Taking the heat: soil warming optimum of CH4 uptake in subarctic mineral soils

Atmospheric methane (CH₄) uptake in subarctic and Arctic mineral soils is significant for the CH₄ budget of high-latitude regions, but its response to warming is not well understood. The effect of soil warming on net CH₄ uptake was studied in situ across a natural warming gradient (ambient to +  57.5 °C) in a geothermal area in Southwest Iceland. The study site represented a subarctic grassland on mineral soil with field measurements conducted in summer and fall 2021. Combined automatic and manual dynamic chamber CH₄ flux measurements across the warming transect showed that net CH₄ uptake increased with 0.26 nmol CH₄ m⁻² s⁻¹ per 1 °C of soil warming from ambient soil temperature up to about + 4 °C of soil warming. Soil warming above + 4 °C resulted in a gradual decrease of net CH₄ uptake corresponding to 0.1 nmol CH₄ m⁻² s⁻¹ per 1 °C of soil warming up to + 13 °C. With further soil warming, in situ net CH₄ fluxes were probably affected by geogenic emissions during the effective study period. These trends of enhanced in situ net CH₄ uptake with mild soil warming followed by a decreasing uptake rate with further warming were confirmed in a laboratory incubation experiment showing that the in situ response to temperature <  + 13 °C was biogenic rather than geogenic.
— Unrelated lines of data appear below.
Lemma compare_spec held dying s cur first second t : inv held dying s -> room 2 s -> current_ok s cur held -> is_u64 first -> is_u64 second -> tables s !! process cur = Some t ->
  returns (NtCompareObjects s cur first second) (fun '(status, s') => inv held dying s' /\ kept held s s' /\
    (ObpIsPseudoHandle first = false -> ObpIsPseudoHandle second = false ->
      status = match handle_map t !! handle_value first, handle_map t !! handle_value second with
        | Some e1, Some e2 => if body e1 =? body e2 then STATUS_SUCCESS else STATUS_NOT_SAME_OBJECT
        | _, _ => STATUS_INVALID_HANDLE
        end)).
Proof.
  intros I R C H1 H2 Ht. unfold NtCompareObjects.
  destruct (by_handle_spec held dying s cur first 0 0 t I (room_mono 2 1 s ltac:(lia) R) C H1 Ht) as (r1 & s1 & -> & S1 & P1). run.
  destruct r1 as [status|[[a1 at1] ac1]].
  { cbn [returns]. destruct S1 as (_ & I1 & K1). split_and!; [done..|]. intros Hp _. specialize (P1 Hp). apply resolved_any_fail in P1 as [-> ->]. done. }
  destruct S1 as (I1 & Ha1 & h1 & E1 & Hpos1 & -> & _).
  assert (C1 : current_ok (referenced s a1 h1) cur (hold a1 held)) by (eapply current_referenced; [done..|intros; apply hold_le]).
  assert (Ht1 : tables (referenced s a1 h1) !! process cur = Some t) by done.
  destruct (by_handle_spec _ dying _ cur second 0 0 t I1 (room_referenced 1 s a1 h1 R E1) C1 H2 Ht1) as (r2 & s2 & -> & S2 & P2). run.
  destruct r2 as [status|[[a2 at2] ac2]].
  - destruct S2 as (_ & I2 & K2). apply returns_bind. eapply returns_mono; [by apply dereference_spec|]. intros s3 [I3 K3]. cbn [returns]. split; [done|].
    split; [apply (kept_trans _ _ s2); [exact (kept_hold a1 held _ _ K2)|done]|]. intros Hp1 Hp2. specialize (P1 Hp1). specialize (P2 Hp2).
    apply resolved_any in P1 as (e1 & -> & _). apply resolved_any_fail in P2 as [-> ->]. done.
  - destruct S2 as (I2 & Ha2 & h2 & E2 & Hpos2 & -> & _). apply returns_bind. eapply returns_mono; [by apply dereference_spec|]. intros s3 [I3 K3]. cbn beta.
    apply returns_bind. eapply returns_mono; [by apply dereference_spec|]. intros s4 [I4 K4]. cbn [returns]. split; [done|].
    split; [apply (kept_trans _ _ s3); [exact (kept_hold a1 held _ _ K3)|done]|]. intros Hp1 Hp2. specialize (P1 Hp1). specialize (P2 Hp2).
    apply resolved_any in P1 as (e1 & -> & ->). by apply resolved_any in P2 as (e2 & -> & ->).
Qed.
Lemma run_call_inv c x : run_inv x -> contract c x -> returns (run_call c x) run_inv.
Proof.
  destruct x as [held s]. intros I C. unfold run_inv in I. cbn [fst snd] in I. destruct c; cbn [run_call contract] in *.
  - destruct C as (Ht & Hb & Hf). pose proof (allocate_spec held ∅ s objectType bodySize block I Ht Hb Hf) as A. destruct (block =? 0); [by rewrite A|]. by destruct A as [-> A].
  - destruct C. by apply directory_inv.
  - by apply process_inv.
  - destruct C as (Hne & (h & E & Hr & Hp & Hn) & (k & Ek & Hrk) & [l El]).
    destruct (link_spec held ∅ s a h d k l newName pool I E Hp Hn Ek El Hne Hr Hrk) as (st & s' & -> & I' & _). by run.
  - apply returns_bind. eapply returns_mono; [by apply unlink_spec|]. by intros s' [I' _].
  - destruct C as (R & h & E & Hp). pose proof (R _ _ E). destruct (reference_spec held ∅ s a h I E) as [-> I']; [lia|]. by run.
  - destruct C as (Ha & Hh). apply returns_bind. eapply returns_mono; [apply (dereference_spec (drop_hold a held)); [|done]|by intros s' [I' _]].
    apply (inv_ext held); [|done]. by apply drop_hold_held.
  - destruct C as (R & Cc & Hh). destruct (cur_process _ _ _ Cc) as (_ & _ & [t Ht]).
    destruct (by_handle_spec held ∅ s cur handle desiredAccess wantedType t I (room_mono 2 1 s ltac:(lia) R) Cc Hh Ht) as (r & s' & -> & S & _). run.
    destruct r as [st|[[a at_] ac]]; by destruct S as (? & ? & ?).
  - destruct C as (R & Cc & (h & E & Hp) & Hg). unfold ObpCreateHandle. destruct (NT_SUCCESS probe); cbn [negb]; [|done]. destruct (cur_process _ _ _ Cc) as (_ & _ & [t Ht]). pose proof (R _ _ E).
    destruct (create_spec held ∅ s _ t a h access attrs pool I Ht E) as (r & s' & t' & -> & I' & _); [lia|by apply Hg|]. by run.
  - destruct C as (R & Cc & Hh). destruct (cur_process _ _ _ Cc) as (_ & Hhp & [t Ht]). apply returns_bind. eapply returns_mono; [by eapply (NtClose_spec held ∅)|]. by intros [st s'] [I' _].
  - destruct C as (Hh & [t Ht]). apply returns_bind. eapply returns_mono; [by eapply (close_all_spec held ∅)|]. by intros s' [I' _].
  - destruct C as (R & Cc & Hh). destruct (cur_process _ _ _ Cc) as (_ & _ & [t Ht]). destruct (set_information_spec held ∅ s cur handle inherit protect t I Ht Hh) as (st & s' & -> & I' & _). by run.
  - destruct C as ((R & Cc & H1) & H2). destruct (cur_process _ _ _ Cc) as (_ & _ & [t Ht]). apply returns_bind. eapply returns_mono; [by eapply (compare_spec held ∅)|]. by intros [st s'] [I' _].
  - destruct C as (R & Cc & Hh). destruct (cur_process _ _ _ Cc) as (_ & _ & [t Ht]). unfold NtMakePermanentObject, NtMakeTemporaryObject.
    destruct flag; [destruct (permanence_spec held ∅ s cur handle 0 true t I (room_mono 2 1 s ltac:(lia) R) Cc Hh Ht) as (st & s' & -> & I' & _)
      |destruct (permanence_spec held ∅ s cur handle DELETE false t I (room_mono 2 1 s ltac:(lia) R) Cc Hh Ht) as (st & s' & -> & I' & _)]; by run.
  - destruct C as (R & Cc & Hp & Hpt & H1 & H2 & H3 & Hg). apply returns_bind. eapply returns_mono; [apply (duplicate_spec processType held ∅); try done; by split|].
    by intros [[st out] s'] [I' _].
  - destruct C as (Hne & Hu & t & t' & P & Pc & Hu0 & R). destruct (inherit_handles_spec held ∅ s parent child t t' handleList stdHandles pool _ I Hne P Pc Hu0 Hu R) as (st & s' & -> & I' & _); [by destruct handleList|]. by run.
Qed.

Lemma reach_inv x : reach x -> run_inv x.
Proof.
  induction 1 as [w Hw|c x y Hx IH Hc Hr]; [by apply boot_run_inv|]. pose proof (run_call_inv c x IH Hc) as Hy. rewrite Hr in Hy. exact Hy.
Qed.
End run.

(** ** Properties *)

Section properties.
Context {W : Type} {T : TYPES W} {OK : TYPES_OK W}.
Implicit Types (s : OB W) (a p : addr) (held : addr -> nat).
Abbreviation inv := (ob_inv owned).

(** C2. Reference counts are exact, under any use.  In every state that calls by
    threads keeping their contracts can reach, each of them returns: no ASSERT
    fails and no freed object is touched, whatever the types' own procedures do
    within their promise.  An object is in memory exactly as long as something
    refers to it; its pointer count is its handles in all tables, its name, the
    entries of its directory, the references callers hold and those other
    kernel state owns, its handle count the handles alone; and the consistency
    sweep passes over every table. *)
Theorem object_references_exact (x : (addr -> nat) * OB W) (Hx : reach x) :
  (forall c, contract c x -> is_Ok (run_call c x)) /\
  (forall a h, headers x.2 !! a = Some h -> 0 < pointerCount h /\ handleCount h = handles x.2 a /\
    pointerCount h = handles x.2 a + named h + children x.2 a + Z.of_nat (x.1 a) + Z.of_nat (owned (world x.2) a)) /\
  (forall a, a <> 0 -> headers x.2 !! a = None -> handles x.2 a = 0 /\ children x.2 a = 0 /\ x.1 a = 0%nat /\ owned (world x.2) a = 0%nat) /\
  (forall p t verifyWaitList, tables x.2 !! p = Some t -> (forall a, verifyWaitList a = Ok tt) -> ObpVerifyHandleTable x.2 verifyWaitList t = Ok tt).
Proof.
  pose proof (reach_inv x Hx) as I. split_and!.
  - intros c Hc. apply is_Ok_returns. eapply returns_mono; [by apply run_call_inv|done].
  - intros a h E. destruct (inv_counts _ _ _ _ I _ _ E) as (Ha & Hpc & Hhc & Hz). split_and!; try done.
    pose proof (handles_nonneg x.2 a). pose proof (children_nonneg x.2 a). pose proof (named_nonneg h).
    destruct (decide (pointerCount h = 0)) as [Hz0|]; [by apply Hz, not_elem_of_empty in Hz0|lia].
  - apply (inv_dead _ _ _ _ I).
  - intros p t v Ht Hv. by eapply verify_table_spec.
Qed.

End properties.

(** ** Examples *)

(** Directories (type 1), ports (2), whose close procedure notes the last handle,
    processes (3), and events (4). *)
Definition example_type (valid : Z) : OBJECT_TYPE := mkOBJECT_TYPE 0x9000 (mktype valid 0x20000 0x20000 0x20000 valid) false None.

#[export] Instance example_types : TYPES (list addr) := {
  types a := if a =? 4 then example_type 0x1F0003 else example_type 0xF000F;
  closeProcedure a := if a =? 2 then Some (fun _ b _ m s => Ok (if m =? 1 then s <| world := b :: world s |> else s)) else None;
  deleteProcedure a := if a =? 1 then Some ObpDeleteDirectory else None;
}.

#[export] Instance example_types_ok : TYPES_OK (list addr).
Proof.
  refine {| owned := fun _ _ => 0%nat |}.
  - intros a _. cbn. by destruct (a =? 4).
  - intros process a n m f s h held dying I E Hf Hh Hp. cbn in Hf. destruct (type h =? 2); [|done]. injection Hf as <-. cbn [returns]. destruct (m =? 1); [|done].
    split; [|done]. by destruct I.
  - intros a f s h held dying I E H0 Hf. cbn in Hf. destruct (type h =? 1); [|done]. injection Hf as <-. rewrite (delete_directory_spec _ held dying s a h I E H0).
    cbn [returns]. split; [done|]. split; [done|]. by exists h.
Defined.

Definition example_current : CURRENT := mkCURRENT 0x1000 0 0 0.

(** A process with a table makes a port and keeps only a handle to it. *)
Definition example_calls : list ob_call :=
  [CallAllocate 3 64 0x1000; CallProcess 0x1000; CallAllocate 2 16 0x3000; CallCreate example_current 0 0x3000 0xF000F 0 true; CallDereference 0x3000].

Definition run_calls (cs : list ob_call) : outcome ((addr -> nat) * OB (list addr)) := foldM (fun x c => run_call c x) (fun _ => 0%nat, mkOB ∅ ∅ ∅ []) cs.
Definition example_run : (addr -> nat) * OB (list addr) :=
  match run_calls example_calls with Ok x => x | _ => (fun _ => 0%nat, mkOB ∅ ∅ ∅ []) end.

Lemma room_map {W} n (s : OB W) : map_Forall (fun _ h => pointerCount h < 2 ^ 31 - n) (headers s) -> room n s.
Proof. done. Qed.

Lemma example_target v : pseudo_target example_current v <> 0 -> pseudo_target example_current v = 0x1000.
Proof. unfold pseudo_target. cbn. by repeat case_match. Qed.

Lemma example_current_ok (held : addr -> nat) (s : OB (list addr)) : (0 < held 0x1000%Z)%nat -> bool_decide (is_Some (tables s !! 0x1000)) = true ->
  from_option (fun h => 0 <? pointerCount h) false (headers s !! 0x1000) = true -> current_ok s example_current held.
Proof.
  intros Hh Ht Hp. split.
  - split_and!; [done|done|]. by apply bool_decide_eq_true in Ht.
  - intros v ->%example_target. destruct (headers s !! 0x1000) as [h|]; [|done]. exists h. split; [done|]. by apply Z.ltb_lt.
Qed.

Lemma example_reach : reach example_run.
Proof.
  pose proof (reach_boot [] (fun _ => eq_refl)) as R0.
  eassert (R1 : reach _) by (eapply (reach_call (CallAllocate 3 64 0x1000)); [exact R0|done|vm_compute; reflexivity]).
  eassert (R2 : reach _) by (eapply (reach_call (CallProcess 0x1000)); [exact R1|done|vm_compute; reflexivity]).
  eassert (R3 : reach _) by (eapply (reach_call (CallAllocate 2 16 0x3000)); [exact R2|done|vm_compute; reflexivity]).
  eassert (R4 : reach _).
  { eapply (reach_call (CallCreate example_current 0 0x3000 0xF000F 0 true)); [exact R3| |vm_compute; reflexivity].
    split; [apply room_map; vm_compute_decide|]. split; [apply example_current_ok; vm_compute; [lia|done|done]|]. split; [by eexists|].
    intros t [= <-] _ _. vm_compute. done. }
  eapply (reach_call (CallDereference 0x3000)); [exact R4|split; [done|vm_compute; lia]|vm_compute; reflexivity].
Qed.

Lemma example_ready : ready 3 4 example_run.1 ∅ example_current example_run.2.
Proof.
  split; [exact (reach_inv _ example_reach)|apply room_map; vm_compute_decide|apply example_current_ok; vm_compute; [lia|done|done]|].
  assert (H : map_Forall (fun a h => type h = 3 -> is_Some (tables example_run.2 !! a)) (headers example_run.2)); [|exact H].
  apply map_Forall_to_list. vm_compute. repeat constructor; try done; intros; by eexists.
Qed.

Lemma object_references_exact_witness : reach example_run /\ contract (CallClose example_current 4) example_run /\
  is_Ok (run_call (CallClose example_current 4) example_run) /\ handles example_run.2 0x3000 = 1.
Proof.
  assert (C : contract (CallClose example_current 4) example_run).
  { split; [apply room_map; vm_compute_decide|]. split; [apply example_current_ok; vm_compute; [lia|done|done]|done]. }
  split; [exact example_reach|]. split; [exact C|]. split; [|reflexivity]. exact (proj1 (object_references_exact example_run example_reach) _ C).
Defined.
It is still not known whether the observed trends are due to adaptation of the community structure to temperature, differential regulation of activity or abundance. Our findings point to a window of future soil warming up to about + 4 °C where net CH₄ uptake in subarctic grassland mineral soils is likely to increase, while further soil warming may result in a decrease of this important CH₄ sink below ambient level. To expand the representativeness of these findings, we encourage future studies to include similar incubation experiments of the warming response for soils across the Arctic.